Hoger beroep inzake de waardevaststelling van een onroerende zaak onder de Wet WOZ

In deze zaak gaat het om een hoger beroep van belanghebbende tegen de uitspraak van de rechtbank Midden-Nederland, waarin de waarde van de onroerende zaak aan de [a-straat] 42 te [Z] werd vastgesteld op € 880.000 door de heffingsambtenaar. De heffingsambtenaar had deze waarde vastgesteld op basis van de Wet waardering onroerende zaken (Wet WOZ) per waardepeildatum 1 januari 2016. Na bezwaren van belanghebbende werd de waarde verlaagd tot € 869.000, maar belanghebbende ging in beroep. De rechtbank verklaarde het beroep ongegrond, waarna belanghebbende hoger beroep instelde bij het Gerechtshof Arnhem-Leeuwarden.

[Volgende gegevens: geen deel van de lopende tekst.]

Lemma store_total i w : no_faults -> snd (fs_write_super_inst i w) = 0.
Proof.
  intros NF. unfold fs_write_super_inst. pose proof NF as (_ & _ & Sc).
  specialize (Sc (FS_SUPER_SECTORS * 512) w). destruct (scratch _ w) as [w1 [|]]; [| done].
  pose proof (write_sectors_total (Z.to_nat FS_SUPER_SECTORS) (base_lba i) (encode_super (super i)) w1 NF) as T.
  by destruct (write_sectors _ _ _ _) as [w2 [|]].
Qed.

Lemma write_tail_total i idx data w r' :
  fs_ok i -> no_faults -> FS_SUPER_SECTORS <= r' ->
  run_free i (if nsec (zlen data) =? 0 then 1 else nsec (zlen data)) r' -> snd (write_tail i idx data w) = 0.
Proof.
  intros O NF Rr Rf. unfold write_tail. fold (nsec (zlen data)).
  set (needed := if nsec (zlen data) =? 0 then 1 else nsec (zlen data)) in *.
  pose proof (nsec_nonneg (zlen data)) as Np. assert (Nn : 1 <= needed) by (unfold needed; cases; lia).
  pose proof (alloc_run_spec i needed (fo_bm _ O) ltac:(lia)) as Al.
  rewrite (proj2 (Z.eqb_neq needed 0)) in Al by lia. cbv zeta in Al.
  destruct (bitmap_alloc_run i needed) as [i2 r]. destruct Al as [(-> & -> & N) | (R1 & _)]; [by edestruct N |].
  unfold FS_SUPER_SECTORS in R1. rewrite (proj2 (Z.ltb_ge r 0)) by lia.
  pose proof (write_data_total (Z.to_nat needed) (base_lba i2 + r) data w NF) as Wt.
  destruct (write_data _ _ _ _) as [w1 [|]]; [| done].
  match goal with |- context [fs_write_super_inst ?k w1] => pose proof (store_total k w1 NF) as St;
    destruct (fs_write_super_inst k w1) as [w2 rc] end. cbn [snd] in St. by rewrite St.
Qed.

(** C10. Writing a file with [fs_iwrite_all_inst] and reading it back.  After a
    write that returned 0 the path opens to a live FILE entry of the data's size,
    and every successful read of that entry returns exactly the requested part of
    the data, for every offset and length that do not overflow 32 bits.  On a
    device without faults the read does succeed, and rewriting an existing file
    succeeds whenever the bitmap has a free run for it. *)
Theorem write_read_round_trip i path data fr ri cur w j w' rc :
  fs_ok i -> task_ok cur -> nul_free path -> fr || ri = true -> zlen data <= 4294966784 ->
  fs_iwrite_all_inst i path data fr ri cur w = (j, w', rc) ->
  let idx := fs_iopen_inst j path fr cur in
  (rc = 0 ->
     0 <= idx /\ inst_entry_type j idx = FS_TYPE_FILE /\ inst_size j idx = zlen data /\
     forall off n, 0 <= off -> 0 <= n -> off + n < 4294967296 ->
       (forall w2 out, fs_iread_inst j idx off n w' = (w2, Some out) -> out = ztake n (zdrop off data)) /\
       (no_faults -> exists w2, fs_iread_inst j idx off n w' = (w2, Some (ztake n (zdrop off data))))) /\
  (no_faults -> 0 <= fs_iopen_inst i path fr cur -> type (file i (fs_iopen_inst i path fr cur)) = FS_TYPE_FILE ->
     (exists r, FS_SUPER_SECTORS <= r /\ run_free i (if nsec (zlen data) =? 0 then 1 else nsec (zlen data)) r) -> rc = 0).
Proof.
  intros O Tk Nf Fr L E idx.
  destruct (write_all_spec i path data fr ri cur w j w' rc O Tk Nf Fr L E) as (Oj & _ & _ & _ & _ & _ & Ok & _).
  fold idx in Ok. split.
  - intros Z0. destruct (Ok Z0) as (Lv & T & Sz & Fb & _). pose proof (proj1 (live_spec _ _) Lv) as (_ & R).
    unfold inst_entry_type, inst_size. rewrite Lv. split_and!; [lia | done | done |]. intros off n P1 P2 P3.
    assert (G : forall w2 out, fs_iread_inst j idx off n w' = (w2, Some out) -> out = ztake n (zdrop off data)).
    { intros w2 out Er. rewrite <- Fb.
      by eapply (iread_spec j idx off n w' w2 (Some out) Oj Lv T ltac:(lia) P1 P2 P3 Er). }
    split; [done |]. intros NF. pose proof (iread_total j idx off n w' NF Lv T) as Tot.
    destruct (fs_iread_inst j idx off n w') as [w2 [out|]] eqn:Er; [| done]. exists w2. by rewrite (G w2 out).
  - intros NF Po Ti (r & Rr & Rf). rewrite write_all_tail, (fo_init _ O) in E. cbn [negb] in E.
    unfold find_or_create_file_inst in E. rewrite (proj2 (Z.leb_le 0 _)), Ti in E by done.
    change (negb (FS_TYPE_FILE =? FS_TYPE_FILE)) with false in E. cbv iota in E.
    rewrite (proj2 (Z.ltb_ge _ 0)) in E by done.
    pose proof (write_tail_total i (fs_iopen_inst i path fr cur) data w r O NF Rr Rf) as Tt.
    rewrite E in Tt. exact Tt.
Qed.

(** C11. Storing the superblock and mounting the disk again.  When [i] satisfies
    the invariant and the disk holds its superblock (as it does after every
    operation that returned 0), [fs_create_instance] over the same sectors can
    only fail by a device error, and otherwise returns an instance that satisfies
    the invariant, resolves every path to the same entry, holds the same bytes in
    every file, and whose rebuilt bitmap marks exactly the superblock, the
    sectors of files and what lies past the end. *)
Theorem remount_round_trip i slot w w' w'' res sl cur :
  fs_ok i -> fs_write_super_inst i w = (w', 0) ->
  fs_create_instance slot (base_lba i) (n_sectors i) w' = (res, sl, w'') ->
  (no_faults -> res <> None) /\
  forall i', res = Some i' ->
    fs_ok i' /\ (forall path fr, fs_iopen_inst i' path fr cur = fs_iopen_inst i path fr cur) /\
    (forall k, 0 <= k < file_count (super i) -> file i' k = file i k /\
       (type (file i k) = FS_TYPE_FILE -> file_bytes i' w'' (file i' k) = file_bytes i w (file i k))) /\
    (forall q, 0 <= q -> used i' q = true <->
       n_sectors i <= q \/ q < FS_SUPER_SECTORS \/
       exists k, 0 <= k < file_count (super i) /\ in_ext (file i k) q = true).
Proof.
  intros O E1 E2. destruct (store_spec i w w' 0 O E1) as (_ & P & K). specialize (P eq_refl).
  unfold fs_create_instance in E2. pose proof (bo_n _ (fo_bm _ O)) as Bn.
  rewrite (proj2 (Z.ltb_ge 8192 (n_sectors i))) in E2 by lia.
  set (j0 := Instance_ true false (base_lba i) (n_sectors i) (super slot) (zrep FS_BITMAP_BYTES_MAX 0)) in E2.
  destruct (load_superblock j0 w') as [[i1 w1] rc] eqn:El.
  destruct (load_spec i j0 w' w1 i1 rc O P eq_refl eq_refl El) as (Sd & Rc & Ld).
  pose proof (so_count _ (fo_super _ O)) as C.
  split.
  - intros NF. destruct Rc as [-> | (-> & _)].
    { change (negb (0 =? 0)) with false in E2. cbv iota in E2. by injection E2 as <- _ _. }
    exfalso. unfold load_superblock in El. change (base_lba j0) with (base_lba i) in El.
    pose proof (read_sectors_total (Z.to_nat FS_SUPER_SECTORS) (base_lba i) w' NF) as T.
    destruct (read_sectors _ _ w') as [w2 [sb|]] eqn:Er; [| done]. destruct (fo_base _ O) as (B1 & B2 & B3).
    destruct (read_sectors_spec (Z.to_nat FS_SUPER_SECTORS) (base_lba i) w' w2 (Some sb) B1 ltac:(unfold FS_SUPER_SECTORS in *; lia) Er) as (_ & Rd).
    rewrite (Rd sb eq_refl), P in El.
    assert (M : ztake 8 (encode_super (super i)) = FS_MAGIC)
      by (unfold encode_super; by rewrite (so_magic _ (fo_super _ O))).
    rewrite M, bool_decide_eq_true_2 in El by done. pose proof (f_equal snd El : 0 = -1). lia.
  - intros i' ->. destruct (negb (rc =? 0)) eqn:Er; zb; [done |]. injection E2 as <- <- <-.
    destruct (Ld Er) as (Es & Ei & Eb & En & Bm & U).
    assert (Ef : forall k, file i1 k = file i k) by (intros; unfold file; by rewrite Es).
    split_and!.
    + by apply (reload_ok i).
    + intros path fr. apply iopen_same_tree; [by rewrite Ei, (fo_init _ O) | by rewrite Es |].
      intros k _. by rewrite Ef.
    + intros k R. rewrite Ef. split; [done |]. intros T. destruct (K k R ltac:(lia)) as (_ & Kb). rewrite <- Kb by done.
      pose proof (eo_size _ (entry_ok_file i k O ltac:(lia))) as Sz.
      assert (Szb : size (file i k) <= 4294966784).
      { destruct (decide (size (file i k) = 0)); [lia |]. by apply (fo_ext _ O). }
      apply file_bytes_ext; [done | lia | intros; apply Sd].
    + intros q Q. rewrite U, !orb_true_iff, Z.leb_le, Z.ltb_lt, covered_spec, Z2Nat.id by lia. tauto.
Qed.

(** The reference: the lowest start past the superblock of [m] free sectors in a row. *)
Definition lowest_run i (m r : Z) : Prop :=
  FS_SUPER_SECTORS <= r /\ run_free i m r /\ forall r', FS_SUPER_SECTORS <= r' < r -> ~ run_free i m r'.

(** The sector allocator against its reference.  [bitmap_alloc_run] returns
    the lowest [r] past the superblock such that the [n] sectors from [r] on are
    all free ([n = 0] is taken as 1) and marks exactly them; it returns -1, with
    nothing marked, only when there is no such run. *)
Theorem alloc_run_first_fit i n :
  bm_ok i -> 0 <= n ->
  let m := Z.max 1 n in
  match bitmap_alloc_run i n with
  | (j, r) =>
      (r = -1 /\ j = i /\ forall r', ~ lowest_run i m r') \/
      (lowest_run i m r /\ r + m <= n_sectors i /\
       forall q, 0 <= q -> used j q = ((r <=? q) && (q <? r + m)) || used i q)
  end.
Proof.
  intros O N m. pose proof (alloc_run_spec i n O N) as S. cbv zeta in S.
  assert (Em : (if n =? 0 then 1 else n) = m) by (unfold m; cases; lia). rewrite Em in S.
  destruct (bitmap_alloc_run i n) as [j r]. destruct S as [(-> & -> & No) | (R1 & R2 & Rf & -> & No)].
  - left. split_and!; [done | done |]. intros r' (Rr & Rf & _). by destruct (No r' Rr).
  - right. split_and!; [done | done |]. unfold FS_SUPER_SECTORS in *. pose proof (bo_n _ O).
    by destruct (set_run_spec i r m O ltac:(lia) ltac:(lia)) as (_ & _ & U).
Qed.

(** ** Sequences of operations *)

Inductive fs_op :=
  | OpWrite (path data : list Z) | OpMkdir (path : list Z) | OpUnlink (path : list Z) | OpRmdir (path : list Z)
  | OpChmod (idx m : Z) | OpChown (idx u g : Z) | OpRead (idx off n : Z).

Definition op_ok (o : fs_op) : Prop :=
  match o with
  | OpWrite p d => nul_free p /\ zlen d <= 4294966784
  | OpMkdir p => nul_free p
  | OpChmod _ m => 0 <= m < 65536
  | OpChown _ u g => 0 <= u < 65536 /\ 0 <= g < 65536
  | _ => True
  end.

(** One call on the boot instance, and the index of the entry it names. *)
Definition run_op cur tasks (o : fs_op) i w : fs_instance * W * Z :=
  match o with
  | OpWrite p d => let '(j, w, _) := fs_write_all i p d cur w in (j, w, fs_open j p cur)
  | OpMkdir p => let '(j, w, _) := fs_mkdir i p cur w in (j, w, fs_open j p cur)
  | OpUnlink p => let '(j, w, _) := fs_unlink i p cur tasks w in (j, w, fs_iopen_inst i p true cur)
  | OpRmdir p => let '(j, w, _) := fs_rmdir i p cur w in (j, w, fs_iopen_inst i p true cur)
  | OpChmod idx m => let '(j, w, _) := fs_chmod_idx i idx m w in (j, w, idx)
  | OpChown idx u g => let '(j, w, _) := fs_chown_idx i idx u g w in (j, w, idx)
  | OpRead idx off n => let '(w, _) := fs_read i idx off n w in (i, w, -1)
  end.

Fixpoint run_ops cur tasks (ops : list fs_op) i w : fs_instance * W * list Z :=
  match ops with
  | [] => (i, w, [])
  | o :: ops' =>
      let '(i, w, idx) := run_op cur tasks o i w in
      let '(i, w, l) := run_ops cur tasks ops' i w in (i, w, idx :: l)
  end.

Lemma iread_same_disk i idx off n w w' r : fs_iread_inst i idx off n w = (w', r) -> same_disk w w'.
Proof.
  assert (G : forall fuel e offset m total out v, same_disk v (fst (iread_loop fuel i e offset m total out v))).
  { induction fuel as [|fuel IH]; intros e offset m total out v; cbn [iread_loop]; [done |].
    destruct (m =? 0); [done |]. cbv zeta.
    match goal with |- context [dev_read ?l v] => destruct (dev_read_spec l v) as (S1 & _); destruct (dev_read l v) as [v1 [b|]] end;
      [| done]. intros x. rewrite (IH _ _ _ _ _ v1 x). apply S1. }
  unfold fs_iread_inst. repeat (cases; [by intros [= <- _] |]). intros E. change w' with (fst (w', r)). rewrite <- E. apply G.
Qed.

Lemma run_op_spec cur tasks o i w j w' idx :
  fs_ok i -> task_ok cur -> op_ok o -> run_op cur tasks o i w = (j, w', idx) ->
  fs_ok j /\ file_count (super i) <= file_count (super j) /\ others_kept i w j w' idx.
Proof.
  intros O Tk Ok E. destruct o as [p d | p | p | p | k m | k u g | k off n]; cbn [run_op op_ok] in *.
  - destruct (fs_write_all i p d cur w) as [[j1 w1] rc] eqn:E1. injection E as <- <- <-.
    pose proof (write_all_spec i p d false true cur w j1 w1 rc O Tk (proj1 Ok) eq_refl (proj2 Ok) E1) as S. by split_and!; apply S.
  - destruct (fs_mkdir i p cur w) as [[j1 w1] rc] eqn:E1. injection E as <- <- <-.
    pose proof (mkdir_spec i p false true cur w j1 w1 rc O Tk Ok eq_refl E1) as S. by split_and!; apply S.
  - destruct (fs_unlink i p cur tasks w) as [[j1 w1] rc] eqn:E1. injection E as <- <- <-.
    pose proof (unlink_spec i p cur tasks w j1 w1 rc O E1) as S. by split_and!; apply S.
  - destruct (fs_rmdir i p cur w) as [[j1 w1] rc] eqn:E1. injection E as <- <- <-.
    pose proof (rmdir_spec i p cur w j1 w1 rc O E1) as S. by split_and!; apply S.
  - destruct (fs_chmod_idx i k m w) as [[j1 w1] rc] eqn:E1. injection E as <- <- <-.
    pose proof (chmod_spec i k m w j1 w1 rc O Ok E1) as S. by split_and!; apply S.
  - destruct (fs_chown_idx i k u g w) as [[j1 w1] rc] eqn:E1. injection E as <- <- <-.
    pose proof (chown_spec i k u g w j1 w1 rc O (proj1 Ok) (proj2 Ok) E1) as S. by split_and!; apply S.
  - destruct (fs_read i k off n w) as [w1 r] eqn:E1. injection E as <- <- <-. pose proof (iread_same_disk _ _ _ _ _ _ _ E1) as S.
    split_and!; [done | done |]. intros q R Ne. split; [done |]. intros T.
    pose proof (so_count _ (fo_super _ O)) as C. pose proof (eo_size _ (entry_ok_file i q O ltac:(lia))) as Sz.
    apply file_bytes_ext; [done | | intros; apply S]. destruct (decide (size (file i q) = 0)); [lia |].
    destruct (fo_ext _ O q R T) as (_ & _ & ?); [done | lia].
Qed.

Lemma run_ops_spec cur tasks ops i w j w' l :
  fs_ok i -> task_ok cur -> Forall op_ok ops -> run_ops cur tasks ops i w = (j, w', l) ->
  fs_ok j /\ file_count (super i) <= file_count (super j) /\
  forall k, 0 <= k < file_count (super i) -> ~ In k l -> file j k = file i k /\
    (type (file i k) = FS_TYPE_FILE -> file_bytes j w' (file j k) = file_bytes i w (file i k)).
Proof.
  intros O Tk Ok. revert i w l O. induction Ok as [|o ops Oo _ IH]; intros i w l O E; cbn [run_ops] in E.
  { by injection E as <- <- <-. }
  destruct (run_op cur tasks o i w) as [[i1 w1] idx] eqn:E1.
  destruct (run_ops cur tasks ops i1 w1) as [[i2 w2] l2] eqn:E2. injection E as -> -> <-.
  destruct (run_op_spec cur tasks o i w i1 w1 idx O Tk Oo E1) as (O1 & C1 & K1).
  destruct (IH i1 w1 l2 O1 E2) as (O2 & C2 & K2). split_and!; [done | lia |].
  intros k R Ni. cbn [In] in Ni. destruct (K1 k R ltac:(by intros ->; apply Ni; left)) as (F1 & B1).
  destruct (K2 k ltac:(lia) ltac:(by intros ?; apply Ni; right)) as (F2 & B2). split; [congruence |].
  intros T. rewrite B2 by (by rewrite F1). by apply B1.
Qed.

Tijdens de zitting op 28 november 2019 werd de zaak behandeld. Belanghebbende stelde dat de waarde van de onroerende zaak lager moest zijn, met een primair verzoek om vaststelling op € 675.000 en subsidiair op € 690.000. De heffingsambtenaar handhaafde de waarde van € 869.000. Het Hof oordeelde dat de heffingsambtenaar niet in zijn bewijslast was geslaagd, omdat de verschillen tussen de onroerende zaak en de referentieobjecten onvoldoende inzichtelijk waren gemaakt. Het Hof stelde de waarde van de onroerende zaak uiteindelijk vast op € 750.000, wat lager was dan de door de heffingsambtenaar voorgestelde waarde, maar hoger dan de door belanghebbende gevraagde waarde.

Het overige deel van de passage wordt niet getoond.